I fell to my knees on the hard floor. I bowed my head as the bats washed over the heads of the clones. Mrs. Hamilton huddled closer to me so as to protect me.

The word “mom” ran through my mind right then. I wondered if my mom knew about all of this going on given she and my dad lived outside of Syracuse. At the end of the day, I was still a boy who loved his mom.

And the only mom I had with me, right next to me...

She put her arms around my body and held me close. To think she nursed both Cindy and Gwen with that chest. I wanted to bury my face in that chest. Just make it a pillow for a bit.

But then again, I was being ambushed by a bunch of bats, all of which might have had rabies for all I knew, and yet all I wanted was to make a pair of tits my pillow. I was surrounded by bats and clones on a time bomb of sorts.

The bats' screeches filled my ears: like fingernails on a chalkboard. But Mrs. Hamilton's hands caressing all along on my sides assured me that it would be alright. That it wasn't the end.

That everything was going to be okay if I just focused on my own breathing. On what kept me alive.

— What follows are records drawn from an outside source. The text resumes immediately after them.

(** * Operations console: refresh and visualization coordinator

    A shallow embedding of the client-side coordinator of the admin
    panel ([admin_panel/app.js], [admin_panel/charts.js]): the
    auto-refresh timer registry, the debounce helper, the loading
    indicator, the API wrapper with its error handler, the connection
    monitor, the percentage formatter and the chart manager.

    Browser facilities the code relies on (interval and timeout timers,
    [Map], [Set], the lookup of an element of the page, [toFixed], the
    JSON round trip) are modelled by their documented behaviour. *)

From Stdlib Require Import Ascii ZArith NArith QArith Qabs Qround Lia Lqa.
From stdpp Require Import gmap strings list fin_maps pretty.

Local Open Scope string_scope.
#[local] Set Warnings "-clear-no-such-hyp".

(* ===================================================================== *)
(** * Interval timers of the browser *)
(* ===================================================================== *)

Module Timers.

(** What a timer runs.  The two closures of
    [AdminPanel.startAutoRefresh] are named; any other callback is
    identified by a label. *)
Inductive callback :=
| RefreshDashboard
| RefreshTickets
| Callback (name : string).

Record timer := Timer { handler : callback; period : N }.

(** The timer table of the window.  Handles are integers greater than
    zero, hence truthy: [positive]. *)
Record table := Table { next_handle : positive; active : gmap positive timer }.

Definition setInterval (cb : callback) (ms : N) (tb : table) : positive * table :=
  (next_handle tb,
   Table (Pos.succ (next_handle tb)) (<[next_handle tb := Timer cb ms]> (active tb))).

Definition clearInterval (id : positive) (tb : table) : table :=
  Table (next_handle tb) (delete id (active tb)).

(** Handles at or above [next_handle] have not been handed out. *)
Definition table_ok (tb : table) : Prop :=
  ∀ id, is_Some (active tb !! id) → (id < next_handle tb)%positive.

Definition empty : table := Table 1 ∅.

End Timers.

(* ===================================================================== *)
(** * AutoRefresh (charts.js) *)
(* ===================================================================== *)

Module AutoRefresh.
Import Timers.

(** [this.intervals] and [this.enabled]. *)
Record t := Make { intervals : gmap string positive; enabled : bool }.

(** The object together with the timer table it acts on. *)
Definition world : Type := t * table.

Definition registry (w : world) : gmap string positive := intervals (fst w).
Definition timers (w : world) : gmap positive timer := active (snd w).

What kept me alive against the wall of noise choking me. Suffocating me.

“Joey? Mrs. Hamilton?”

I opened my eyes. The tunnel was empty. The clones had either been eaten alive by bats, or they dissipated long enough for us to get out of there. That is, if we could.

“Joey, look up,” she whispered to me. I did, and I spotted Scott, Charlie, Frankie, and Lars at the top of the chute: I noticed Scott holding something dark, something that looked like rope. I let go of Mrs. Hamilton and stood to my feet because I had no idea what they were going to do, especially since we weren't right underneath the chute so to speak. There still stood that pile of coffins and skulls right before us.

“Is everything alright down there?” Frankie called down.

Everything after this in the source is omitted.